MYSTERIÖSER MORD-ANSCHLAG IN NIENBURG Möbel-Händler vor seiner Firma niedergeschossen
09.12.2014 - 00:09 Uhr
VON JANA GODAU UND STEFAN SIEVERING
Nienburg – Er ist ein erfolgreicher Kaufmann, betreibt ein Geschäft für Büro-Einrichtungen, war Trainer einer Fußballmannschaft, engagiert sich im Ort für wohltätige Zwecke.
Yasar B. (47) ist in Nienburg bekannt und beliebt, gehört zur Lokal-Prominenz. Wer trachtet diesem Mann nach dem Leben?
Der angesehene Unternehmer wurde vorgestern Abend Opfer eines Mordanschlags – auf offener Straße fielen plötzlich zwei Schüsse, die Kugeln trafen ihn in den Oberkörper!
Tatort: die Verdener Landstraße, mitten in der Stadt.
Es ist 21.20 Uhr. Der Unternehmer hat in seinem Geschäft Büroarbeiten erledigt, will Feierabend machen. Als er mit ein paar Kartons zu seinem Auto geht, wird hinterrücks auf ihn gefeuert!
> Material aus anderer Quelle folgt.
(** C7, as stated, fails: [update] has no lower clamp, so a negative
    [deltaTime] (or speed) takes [currentTime] below 0, with or without
    looping. *)
Lemma update_negative_delta_leaves_range :
  time_in_range (loader [] 0 10 true true)
  ∧ ¬ time_in_range (run (Update (Qc_of_Z (-1))) (loader [] 0 10 true true)).1
  ∧ ¬ time_in_range (run (Update (Qc_of_Z (-1))) (loader [] 0 10 true false)).1.
Proof.
  split; [split; compute_done|].
  split; intros [H _]; revert H; compute_done.
Qed.

(** C7, amended.  From a state with [currentTime ∈ [0, duration]], every
    public operation leads to a state with [currentTime ∈ [0, duration]],
    provided that [update] is called with [deltaTime * speed ≥ 0]. *)
Theorem time_stays_in_range (this : SplineLoader) (c : Call) :
  time_in_range this →
  (∀ deltaTime, c = Update deltaTime → 0 ≤ deltaTime * speed this) →
  time_in_range (run c this).1.
Proof.
  intros [Hlo Hhi] Hdelta.
  assert (Hdur : 0 ≤ duration this) by by etrans.
  destruct c as [| | |time|progress|deltaTime]; simpl.
  - done.
  - done.
  - unfold stop.
    match goal with |- context [updateSplines ?s] =>
      pose proof (updateSplines_frame s) as H end.
    unfold time_in_range. by destruct H as (-> & -> & _).
  - by apply setTime_in_range.
  - by apply setTime_in_range.
  - specialize (Hdelta deltaTime eq_refl).
    assert (Hadv : 0 ≤ currentTime this + deltaTime * speed this)
      by by apply Qcplus_nonneg_nonneg.
    destruct (isPlaying this) eqn:Hplay;
      [|by unfold update; rewrite Hplay].
    destruct (decide (duration this = 0)) as [Hz|Hnz];
      [by unfold update; rewrite Hplay, bool_decide_eq_true_2|].
    assert (Hpos : 0 < duration this).
    { apply Qclt_nge. intros Hle. apply Hnz. by apply (anti_symm Qcle). }
    unfold time_in_range. destruct (loop this) eqn:Hloop.
    + destruct (update_looping this deltaTime Hloop Hplay Hnz)
        as (-> & -> & _).
      destruct (rem_bounds _ _ Hadv Hpos) as [H1 H2].
      split; [done|by apply Qclt_le_weak].
    + destruct (update_not_looping this deltaTime Hloop Hplay Hnz)
        as (-> & -> & _).
      split; [by apply Math_min_glb|apply Math_min_le_r].
Qed.

Lemma time_stays_in_range_witness :
  time_in_range (run (Update (Qc_of_Z 7)) (loader [] 7 10 true true)).1.
Proof.
  apply (time_stays_in_range (loader [] 7 10 true true) (Update (Qc_of_Z 7))).
  - split; apply (bool_decide_unpack _); vm_compute; reflexivity.
  - intros deltaTime H. injection H as <-.
    apply (bool_decide_unpack _). vm_compute. reflexivity.
Defined.

(** C8.  [setProgress(p)] is [setTime(clamp(p) * duration)] with
    [clamp(p) = max(0, min(1, p))] in [[0, 1]]; the state and the position
    buffers (and the completion) after [setProgress(-1)] are those after
    [setProgress(0)], and after [setProgress(2)] those after
    [setProgress(1)]. *)
Theorem setProgress_clamps (this : SplineLoader) :
  (∀ progress : Qc,
     let clamped := Num.Math_max 0 (Num.Math_min 1 progress) in
     setProgress progress this = setTime (clamped * duration this) this
     ∧ 0 ≤ clamped ∧ clamped ≤ 1
     ∧ setProgress progress this = setProgress clamped this)
  ∧ setProgress (Qc_of_Z (-1)) this = setProgress 0 this
  ∧ setProgress (Qc_of_Z 2) this = setProgress 1 this.
Proof.
  split; [|split].
  - intros progress clamped. split; [done|].
    assert (H0 : 0 ≤ clamped) by apply Math_max_ge_l.
    assert (H1 : clamped ≤ 1).
    { apply Math_max_lub; [compute_done|apply Math_min_le_l]. }
    split; [done|]. split; [done|].
    unfold setProgress at 2.
    by rewrite (Math_min_eq_r 1 clamped H1), (Math_max_eq_r 0 clamped H0).
  - unfold setProgress.
    replace (Num.Math_max 0 (Num.Math_min 1 (Qc_of_Z (-1))))
      with (Num.Math_max 0 (Num.Math_min 1 0)) by compute_done.
    done.
  - unfold setProgress.
    replace (Num.Math_max 0 (Num.Math_min 1 (Qc_of_Z 2)))
      with (Num.Math_max 0 (Num.Math_min 1 1)) by compute_done.
    done.
Qed.
(** * cpu-gpu-lp-benchmark: the result scripts, embedded and checked

    The repository holds four Python scripts.  [parse_cuopt_results.py]
    turns cuOpt logs into result dictionaries, [gurobi_benchmark.py]
    produces the same dictionaries from Gurobi runs, [compare_results.py]
    joins the two CSV files and [summary.py] prints aggregate figures.

    Each script is embedded below in a module of its own.  Python
    dictionaries with a fixed key set become records, code that mutates
    the [result] dictionary inside [try]/[except] runs in a state and
    exception monad, and regular expressions become explicit scanners.
    A data frame is the list of its rows as [pd.read_csv] has loaded
    them; a statement of pandas that may raise returns an exception or
    a value, and [analyze_comparison] runs its statements in the order
    of the source until the first one raises. *)

From stdpp Require Import base option list sorting strings gmap.
From Stdlib Require Import Ascii QArith.

Open Scope string_scope.

(** ** Python values *)

Module Py.

(** A Python float.  A finite float is represented by the rational it
    denotes, so rounding is not modelled; [NaN] and the two infinities
    are kept apart because comparisons treat them differently. *)
Inductive pyfloat :=
| NaN
| Inf (negative : bool)
| Fin (q : Q).

Definition Qlt_bool (x y : Q) : bool :=
  match (x ?= y)%Q with Lt => true | _ => false end.

(** [a < b] on floats: every comparison with [NaN] is false. *)
Definition float_lt (a b : pyfloat) : bool :=
  match a, b with
  | NaN, _ | _, NaN => false
  | Fin x, Fin y => Qlt_bool x y
  | Inf true, Inf true => false
  | Inf true, _ => true
  | Inf false, _ => false
  | Fin _, Inf negative => negb negative
  end.

(** [a > b] is [b < a]. *)
Definition float_gt (a b : pyfloat) : bool := float_lt b a.

(** Exceptions carry the text that [str(e)] returns. *)
Record exn := Exception { str : string }.

(** An expression that returns a value or raises. *)
#[export] Instance exn_ret : MRet (sum exn) := λ A x, inr x.
#[export] Instance exn_bind : MBind (sum exn) := λ A B f m,
  match m with
  | inl e => inl e
  | inr x => f x
  end.
#[export] Instance exn_fmap : FMap (sum exn) := λ A B f m,
  match m with
  | inl e => inl e
  | inr x => inr (f x)
  end.

Definition Qis_zero (x : Q) : bool := Qeq_bool x 0.

Definition is_zero (a : pyfloat) : bool :=
  match a with
  | Fin x => Qis_zero x
  | _ => false
  end.

(** [a / b] on numpy scalars: a zero divisor gives [nan] or an
    infinity (with a warning), it does not raise. *)
Definition np_divide (a b : pyfloat) : pyfloat :=
  match a, b with
  | NaN, _ | _, NaN => NaN
  | Inf _, Inf _ => NaN
  | Fin _, Inf _ => Fin 0
  | Inf negative, Fin y => Inf (xorb negative (Qlt_bool y 0))
  | Fin x, Fin y =>
      if Qis_zero y then
        if Qis_zero x then NaN else Inf (Qlt_bool x 0)
      else Fin (x / y)
  end.

(** [a / b] on Python floats: a zero divisor raises
    [ZeroDivisionError]. *)
Definition float_div (a b : pyfloat) : exn + pyfloat :=
  if is_zero b then inl (Exception "float division by zero")
  else inr (np_divide a b).

(** [a * b] *)
Definition float_mul (a b : pyfloat) : pyfloat :=
  match a, b with
  | NaN, _ | _, NaN => NaN
  | Inf s, Inf t => Inf (xorb s t)
  | Inf s, Fin y | Fin y, Inf s =>
      if Qis_zero y then NaN else Inf (xorb s (Qlt_bool y 0))
  | Fin x, Fin y => Fin (x * y)
  end.

(** [a + b] *)
Definition float_add (a b : pyfloat) : pyfloat :=
  match a, b with
  | NaN, _ | _, NaN => NaN
  | Inf s, Inf t => if Bool.eqb s t then Inf s else NaN
  | Inf s, Fin _ | Fin _, Inf s => Inf s
  | Fin x, Fin y => Fin (x + y)
  end.
(** The three ways through the loop body. *)

Lemma ext_init_body_alias (ext : ext_t) (w : world T) (nid r : Z) (t2 t3 : T) :
  alias ext <> 0 ->
  toolkit (Call_OBJ_create (oid ext) (sn ext) (ln ext)) (registry w)
  = (nid, t2) ->
  toolkit (Call_X509V3_EXT_add_alias nid (alias ext)) t2 = (r, t3) ->
  ext_init_body toolkit ext w
  = (Next,
     {| registry := t3;
        calls := calls w ++ [Call_OBJ_create (oid ext) (sn ext) (ln ext);
                             Call_X509V3_EXT_add_alias nid (alias ext)];
        diag := diag w |}).
Proof.
  intros Ha H1 H2.
  unfold ext_init_body, bind, OBJ_create, X509V3_EXT_add_alias, invoke, ret.
  rewrite H1. apply Z.eqb_neq in Ha. rewrite Ha. cbn.
  rewrite H2, <- app_assoc. reflexivity.
Qed.

Lemma ext_init_body_skip (ext : ext_t) (w : world T) (nid : Z) (t2 : T) :
  alias ext = 0 ->
  type ext <> V_ASN1_INTEGER ->
  type ext <> V_ASN1_OCTET_STRING ->
  toolkit (Call_OBJ_create (oid ext) (sn ext) (ln ext)) (registry w)
  = (nid, t2) ->
  ext_init_body toolkit ext w
  = (Next,
     {| registry := t2;
        calls := calls w ++ [Call_OBJ_create (oid ext) (sn ext) (ln ext)];
        diag := diag w |}).
Proof.
  intros Ha Hi Ho H1.
  unfold ext_init_body, bind, OBJ_create, invoke, ret.
  rewrite H1, Ha. apply Z.eqb_neq in Hi, Ho. rewrite Hi, Ho.
  reflexivity.
Qed.

Lemma ext_init_body_add (ext : ext_t) (w : world T) (m : X509V3_EXT_METHOD)
      (nid r : Z) (t2 t3 : T) :
  alias ext = 0 ->
  (type ext = V_ASN1_INTEGER /\ m = integer_method)
  \/ (type ext = V_ASN1_OCTET_STRING /\ m = octet_string_method) ->
  toolkit (Call_OBJ_create (oid ext) (sn ext) (ln ext)) (registry w)
  = (nid, t2) ->
  toolkit (Call_X509V3_EXT_add (set_ext_nid m nid)) t2 = (r, t3) ->
  ext_init_body toolkit ext w
  = (if r =? 0 then Return 1 else Next,
     {| registry := t3;
        calls := calls w ++ [Call_OBJ_create (oid ext) (sn ext) (ln ext);
                             Call_X509V3_EXT_add (set_ext_nid m nid)];
        diag := if r =? 0 then diag w ++ [stdout] else diag w |}).
Proof.
  intros Ha Hty H1 H2.
  unfold ext_init_body, bind, OBJ_create, X509V3_EXT_add, invoke, ret,
    ERR_print_errors_fp.
  rewrite H1, Ha.
  destruct Hty as [[Hty ->]|[Hty ->]]; rewrite Hty; cbn;
    rewrite H2, <- app_assoc; destruct (r =? 0); reflexivity.
Qed.
(** * Async job queue and Ollama load balancer: a shallow embedding

    The development follows the Python sources

      - [backend/open_webui/models/jobs.py]        (ORM rows and the data-access layer),
      - [backend/open_webui/utils/job_scheduler.py] (claiming queued jobs),
      - [backend/open_webui/routers/jobs.py]        (HTTP handlers and the worker),
      - [backend/open_webui/routers/ollama.py]      (metrics registry and selector),
      - [backend/open_webui/routers/system.py]      (the load-balancing strategy),
      - [backend/open_webui/models/backend_snapshots.py] (backend snapshots).

    Conventions of the embedding.

      - A table is the list of its rows in row-identity order; a session is a
        working copy of the database that becomes the database on [commit]
        and is dropped when the [with] block is left by an exception.
      - [int(time.time())] is the parameter [now]; [uuid.uuid4()] is the
        parameter [job_id] of [insert_new_job].
      - The Python [float] values of the metrics registry (response times,
        tokens per second, the balancer weights and scores) are IEEE 754
        binary64 numbers with the operations of [SpecFloat], rounding
        included.  [priority_score] is a rational [Q]: it starts at an
        integer priority and grows in steps of 0.5, and binary64 holds and
        adds such numbers exactly up to 2^52.
      - A Python exception is the [Raise] branch of [outcome]; which database
        step raises is chosen by a [db_fault] argument. *)

From Stdlib Require Import ZArith QArith Lqa String List Lia Sorted Permutation.
From Stdlib Require Import SpecFloat.
From stdpp Require Import gmap strings list.
(** [raises_only allowed m], for [m] built from driver calls: what is
    left is that [allowed] holds the exceptions raised. *)
Ltac raises_step :=
  match goal with
  | |- raises_only _ (bind _ _) => apply raises_only_bind; [ | intros ]
  | |- raises_only _ (try_except _ _) =>
      first
        [ eapply (raises_only_try_except _ NoSuchElementException);
          [ reflexivity
          | let e := fresh "e" in let He := fresh "He" in
            intros e He; destruct e; try reflexivity; contradiction He; reflexivity
          | | ]
        | eapply (raises_only_try_except _ NameError);
          [ reflexivity
          | let e := fresh "e" in let He := fresh "He" in
            intros e He; destruct e; try reflexivity; contradiction He; reflexivity
          | | ] ]
  | |- raises_only _ (ret _) => apply raises_only_ret
  | |- raises_only _ (raise _) => apply raises_only_raise
  | |- raises_only _ (assert _) => apply raises_only_assert
  | |- raises_only _ (getitem _ _) => apply raises_only_getitem
  | |- raises_only _ (getitem_last _) => apply raises_only_getitem_last
  | |- raises_only _ (find_element_by_css_selector _) =>
      apply raises_only_find_element_by_css_selector
  | |- raises_only _ (find_element_by_xpath _) => apply raises_only_find_element_by_xpath
  | |- raises_only _ (elem_find_element_by_css_selector _ _) =>
      apply raises_only_elem_find_element_by_css_selector
  | |- raises_only _ (texts _) => apply raises_only_texts
  | |- raises_only _ (stripped_texts _) => apply raises_only_stripped_texts
  | |- raises_only _ (get _) => apply raises_only_answers; intros; eexists; reflexivity
  | |- raises_only _ title => apply raises_only_answers; intros; eexists; reflexivity
  | |- raises_only _ (find_elements_by_css_selector _) =>
      apply raises_only_answers; intros; eexists; reflexivity
  | |- raises_only _ (find_elements_by_xpath _) =>
      apply raises_only_answers; intros; eexists; reflexivity
  | |- raises_only _ (elem_find_elements_by_css_selector _ _) =>
      apply raises_only_answers; intros; eexists; reflexivity
  | |- raises_only _ (text _) => apply raises_only_answers; intros; eexists; reflexivity
  | |- raises_only _ (get_attribute _ _) =>
      apply raises_only_answers; intros; eexists; reflexivity
  | |- raises_only _ (is_selected _) =>
      apply raises_only_answers; intros; eexists; reflexivity
  | |- raises_only _ (is_displayed _) =>
      apply raises_only_answers; intros; eexists; reflexivity
  | |- raises_only _ (click _) => apply raises_only_answers; intros; eexists; reflexivity
  | |- raises_only _ (clear _) => apply raises_only_answers; intros; eexists; reflexivity
  | |- raises_only _ (send_keys _ _) =>
      apply raises_only_answers; intros; eexists; reflexivity
  | |- raises_only _ (match ?x with _ => _ end) => destruct x
  | |- In _ _ => solve [ simpl; auto 10 ]
  end.

Ltac raises := autounfold with pages; repeat raises_step.

Section HistoryLemmas.
Context {W : Type} {browser : WebDriver W}.

Lemma raises_only_history_rows cells indices :
  raises_only [IndexError] (ViewOnlyPage.history_rows (W:=W) cells indices).
Proof.
  induction indices as [ | i rest IH ]; [ apply raises_only_ret | ].
  cbn [ViewOnlyPage.history_rows]. repeat raises_step. exact IH.
Qed.

Lemma raises_only_history : raises_only [IndexError] (ViewOnlyPage.history (W:=W)).
Proof.
  unfold ViewOnlyPage.history. repeat raises_step. apply raises_only_history_rows.
Qed.

End HistoryLemmas.

(** When no button of the overlay shows the text asked for,
    [_overlay_button] raises [NoSuchElementException]: it has read the
    text of every button and has clicked nothing. *)
Theorem overlay_button_not_found :
  forall {W : Type} {browser : WebDriver W} (label : string) (w : W),
    Forall (fun b => drv_text b w <> label) (drv_css ".ui-dialog button" w) ->
    AttachReceiptPage._overlay_button label w
    = (Raise NoSuchElementException, w,
       FindElementsByCss ".ui-dialog button"
       :: map Text (drv_css ".ui-dialog button" w)).
Proof.
  intros W browser label w H.
  unfold AttachReceiptPage._overlay_button.
  rewrite bind_find_elements_css. unfold bind.
  rewrite (click_button_none _ _ _ H). reflexivity.
Qed.
(* ===== verification/ChunkStore.v ===== *)
(** * The chunk store (src/chunkstore.go)

    Entities live in cells of the heap that slots of fixed-capacity blocks
    point to; a delete is a tombstone. The store is generic in the entity
    type [T], as in the code. A slot is addressed by its block and offset,
    which is what a Go pointer [&last.data[i]] to it denotes. *)
From S2P Require Import Prelude GoReflect.

Definition chunkLimit : nat := 512.

(** ** Data *)

Record resourceSlot := { item : loc; version : Z; chunk : Z }.

(** [chunkBlock]: the first [n] elements of its array; [Len()] is the length. *)
Notation chunkBlock A := (list A) (only parsing).

Record chunkStore := {
  chunks : list (chunkBlock resourceSlot);
  tomb : list (chunkBlock bool);
  n_slots : Z;
  dead : Z;
  dirty : list bool;
}.

Definition slotRef : Type := nat * nat.

Definition newChunkStore : chunkStore := {| chunks := []; tomb := []; n_slots := 0; dead := 0; dirty := [] |}.

(** [Push], which reports whether the block had room. *)
Definition Push {A} (arr : chunkBlock A) (v : A) : chunkBlock A * bool :=
  if (chunkLimit <=? length arr)%nat then (arr, false) else (arr ++ [v], true).

(** ** Dirty marks *)

Definition set_dirty (d : list bool) (ci : Z) (v : bool) : list bool :=
  if (0 <=? ci)%Z && (ci <? zlen d)%Z then <[Z.to_nat ci := v]> d else d.

Definition with_dirty (s : chunkStore) (d : list bool) : chunkStore :=
  {| chunks := chunks s; tomb := tomb s; n_slots := n_slots s; dead := dead s; dirty := d |}.

Definition markDirty (s : chunkStore) (ci : Z) : chunkStore := with_dirty s (set_dirty (dirty s) ci true).
Definition markAllDirty (s : chunkStore) : chunkStore := with_dirty s (replicate (length (dirty s)) true).
Definition dirtyIndices (s : chunkStore) : list Z :=
  omap (fun p => if p.2 : bool then Some (Z.of_nat p.1) else None) (zip (seq 0 (length (dirty s))) (dirty s)).
Definition clearDirty (s : chunkStore) (idxs : list Z) : chunkStore :=
  with_dirty s (foldl (fun d i => set_dirty d i false) (dirty s) idxs).

(** ** Reading *)

Definition live_slots (slots : list resourceSlot) (tombs : list bool) : list resourceSlot :=
  omap (fun p => if p.2 : bool then None else Some p.1) (zip slots tombs).

(** [chunkLive ci fn]: the items [fn] is called with, in order. *)
Definition chunkLive (s : chunkStore) (ci : Z) : outcome (list loc) :=
  ch ← at_index (chunks s) ci;
  tb ← at_index (tomb s) ci;
  Ok (item <$> live_slots ch tb).

Definition chunkSlots (s : chunkStore) (ci : Z) : outcome Z :=
  ch ← at_index (chunks s) ci; Ok (zlen ch).

Definition Len (s : chunkStore) : Z := n_slots s - dead s.
Definition Empty (s : chunkStore) : bool := (length (chunks s) =? 0)%nat.

(** [Range fn] and [rangeResources fn]: what [fn] is called with. *)
Definition Range (s : chunkStore) : list loc :=
  item <$> concat (zip_with live_slots (chunks s) (tomb s)).

Definition block_refs (c : nat) (tombs : list bool) : list slotRef :=
  omap (fun p => if p.2 : bool then None else Some (c, p.1)) (zip (seq 0 (length tombs)) tombs).
Definition rangeResources (s : chunkStore) : list slotRef :=
  concat (zip_with block_refs (seq 0 (length (tomb s))) (tomb s)).

Definition StorePointers (s : chunkStore) : list loc := Range s.

(** The slot at an address. *)
Definition slot_at (s : chunkStore) (r : slotRef) : option resourceSlot :=
  block ← chunks s !! r.1; block !! r.2.

(** ** Writing *)

Section entities.
Context {T : Type}.
Implicit Type heap : gmap loc T.

(** [&v]: a fresh cell. *)
Definition new_cell heap (v : T) : gmap loc T * loc :=
  let l := fresh (dom heap) in (<[l := v]> heap, l).

(** [loadChunk]: indexing the fixed array past its end panics. *)
Fixpoint loadSlots heap (ci : Z) (vals : list T) : gmap loc T * list resourceSlot :=
  match vals with
  | [] => (heap, [])
  | v :: rest =>
      let '(heap, l) := new_cell heap v in
      let '(heap, slots) := loadSlots heap ci rest in
      (heap, {| item := l; version := 0; chunk := ci |} :: slots)
  end.

Definition loadChunk heap (s : chunkStore) (vals : list T) : outcome (gmap loc T * chunkStore) :=
  when (chunkLimit <? length vals)%nat => Panic ;;
  let '(heap, ch) := loadSlots heap (zlen (chunks s)) vals in
  Ok (heap, {| chunks := chunks s ++ [ch]; tomb := tomb s ++ [replicate (length vals) false];
               n_slots := n_slots s + zlen vals; dead := dead s; dirty := dirty s ++ [false] |}).

(** The block [Append] fills: the last one, or a new empty one. *)
Definition open_block (s : chunkStore) : chunkStore :=
  match last (chunks s) with
  | Some ch => if (length ch =? chunkLimit)%nat then
                 {| chunks := chunks s ++ [[]]; tomb := tomb s ++ [[]]; n_slots := n_slots s; dead := dead s;
                    dirty := dirty s ++ [false] |}
               else s
  | None => {| chunks := chunks s ++ [[]]; tomb := tomb s ++ [[]]; n_slots := n_slots s; dead := dead s;
               dirty := dirty s ++ [false] |}
  end.

Definition push_at {A} (ci : nat) (blocks : list (chunkBlock A)) (x : A) : list (chunkBlock A) :=
  alter (fun b => (Push b x).1) ci blocks.

Definition Append heap (s : chunkStore) (v : T) : gmap loc T * chunkStore * slotRef :=
  let s := open_block s in
  let '(heap, l) := new_cell heap v in
  let ci := (length (chunks s) - 1)%nat in
  let chunks' := push_at ci (chunks s) {| item := l; version := 0; chunk := Z.of_nat ci |} in
  let s := {| chunks := chunks'; tomb := push_at ci (tomb s) false;
              n_slots := n_slots s + 1; dead := dead s; dirty := dirty s |} in
  (heap, markDirty s (Z.of_nat ci), (ci, (length (default [] (chunks' !! ci)) - 1)%nat)).

(** The inner loop of [DeleteFunc] over one block: new tombstones and the
    items removed. *)
Fixpoint deleteBlock heap (pred : T -> bool) (slots : list resourceSlot) (tombs : list bool) :
    list bool * list loc :=
  match slots, tombs with
  | slot :: slots, t :: tombs =>
      let '(tombs, removed) := deleteBlock heap pred slots tombs in
      if t || negb (default false (pred <$> heap !! item slot)) then (t :: tombs, removed)
      else (true :: tombs, item slot :: removed)
  | _, _ => (tombs, [])
  end.

Fixpoint deleteBlocks heap (pred : T -> bool) (ci : Z) (cs : list (list resourceSlot)) (tbs : list (list bool))
    (s : chunkStore) : chunkStore * list loc :=
  match cs, tbs with
  | ch :: cs, tb :: tbs =>
      let '(tb', removed) := deleteBlock heap pred ch tb in
      let s := {| chunks := chunks s; tomb := <[Z.to_nat ci := tb']> (tomb s); n_slots := n_slots s;
                  dead := dead s + zlen removed;
                  dirty := if (zlen removed =? 0)%Z then dirty s else set_dirty (dirty s) ci true |} in
      let '(s, rest) := deleteBlocks heap pred (ci + 1) cs tbs s in
      (s, removed ++ rest)
  | _, _ => (s, [])
  end.

Definition DeleteFunc heap (s : chunkStore) (pred : T -> bool) : chunkStore * list loc :=
  deleteBlocks heap pred 0 (chunks s) (tomb s) s.

(** [db.applyWrite]'s effect on the store (src/db.go): write through the stable
    pointer, bump the version, mark the block dirty. *)
Definition write_slot heap (s : chunkStore) (r : slotRef) (v : T) : gmap loc T * chunkStore :=
  match slot_at s r with
  | None => (heap, s)
  | Some slot =>
      let slot' := {| item := item slot; version := version slot + 1; chunk := chunk slot |} in
      (<[item slot := v]> heap,
       markDirty {| chunks := alter (alter (fun _ => slot') r.2) r.1 (chunks s); tomb := tomb s;
                    n_slots := n_slots s; dead := dead s; dirty := dirty s |} (chunk slot))
  end.

(** ** Specification *)

(** The invariant of a store over a heap. *)
Record store_wf heap (s : chunkStore) : Prop := {
  wf_shape : Forall2 (fun ch tb => length ch = length tb) (chunks s) (tomb s);
  wf_dirty : length (dirty s) = length (chunks s);
  wf_cap : Forall (fun ch => length ch <= chunkLimit) (chunks s);
  wf_n : n_slots s = zlen (concat (chunks s));
  wf_dead : dead s = zlen (List.filter id (concat (tomb s)));
  wf_chunk : forall r slot, slot_at s r = Some slot -> chunk slot = Z.of_nat r.1;
  wf_alloc : Forall (fun slot => is_Some (heap !! item slot)) (concat (chunks s));
  wf_nodup : NoDup (item <$> concat (chunks s));
}.

(** What the store holds, as a plain list: the live cells and their values. *)
Definition contents heap (s : chunkStore) : list (loc * T) :=
  omap (fun l => pair l <$> heap !! l) (Range s).

(** The values of one block, which is what its file holds after a save. *)
Definition chunk_values heap (s : chunkStore) (ci : nat) : list T :=
  omap (fun slot => heap !! item slot)
    (live_slots (default [] (chunks s !! ci)) (default [] (tomb s !! ci))).

(** A run of operations. *)
Inductive store_op :=
  | OpAppend (v : T)
  | OpLoad (vals : list T)
  | OpDelete (pred : T -> bool)
  | OpWrite (r : slotRef) (v : T)
  | OpMarkDirty (ci : Z)
  | OpMarkAll
  | OpClear (idxs : list Z).

Definition store_step (st : gmap loc T * chunkStore) (op : store_op) : outcome (gmap loc T * chunkStore) :=
  let '(heap, s) := st in
  match op with
  | OpAppend v => let '(heap, s, _) := Append heap s v in Ok (heap, s)
  | OpLoad vals => loadChunk heap s vals
  | OpDelete pred => Ok (heap, (DeleteFunc heap s pred).1)
  | OpWrite r v => Ok (write_slot heap s r v)
  | OpMarkDirty ci => Ok (heap, markDirty s ci)
  | OpMarkAll => Ok (heap, markAllDirty s)
  | OpClear idxs => Ok (heap, clearDirty s idxs)
  end.

(** The contract: the store is a list of cells. An append or a load adds fresh
    cells at the end, a delete filters, a write updates the cell behind the
    slot, and the bookkeeping of dirty blocks is invisible. *)
Definition spec_step heap (s : chunkStore) (op : store_op) (before after : list (loc * T)) : Prop :=
  match op with
  | OpAppend v => exists l, heap !! l = None /\ after = before ++ [(l, v)]
  | OpLoad vals =>
      exists ls, Forall (fun l => heap !! l = None) ls /\ length ls = length vals /\
        after = before ++ zip ls vals
  | OpDelete pred => after = List.filter (fun p => negb (pred p.2)) before
  | OpWrite r v =>
      match slot_at s r with
      | Some slot => after = (fun p => if decide (p.1 = item slot) then (p.1, v) else p) <$> before
      | None => after = before
      end
  | OpMarkDirty _ | OpMarkAll | OpClear _ => after = before
  end.

(** The values a run writes through one slot, in order. *)
Definition writes_to (r : slotRef) (ops : list store_op) : list T :=
  omap (fun op => match op with OpWrite r' v => if decide (r' = r) then Some v else None | _ => None end) ops.

Definition clears (op : store_op) : bool := match op with OpClear _ => true | _ => false end.
End entities.
Arguments store_op : clear implicits.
Nachbarn hören, wie es knallt. Sie schauen aus dem Fenster, sehen noch, wie Yasar B. vor seinem Geschäft auf die Straße taumelt. Er stoppt ein Auto, sagt mit letzter Kraft: „Hilfe, Hilfe, auf mich wurde geschossen.“
Die Zeugen alarmieren die Polizei.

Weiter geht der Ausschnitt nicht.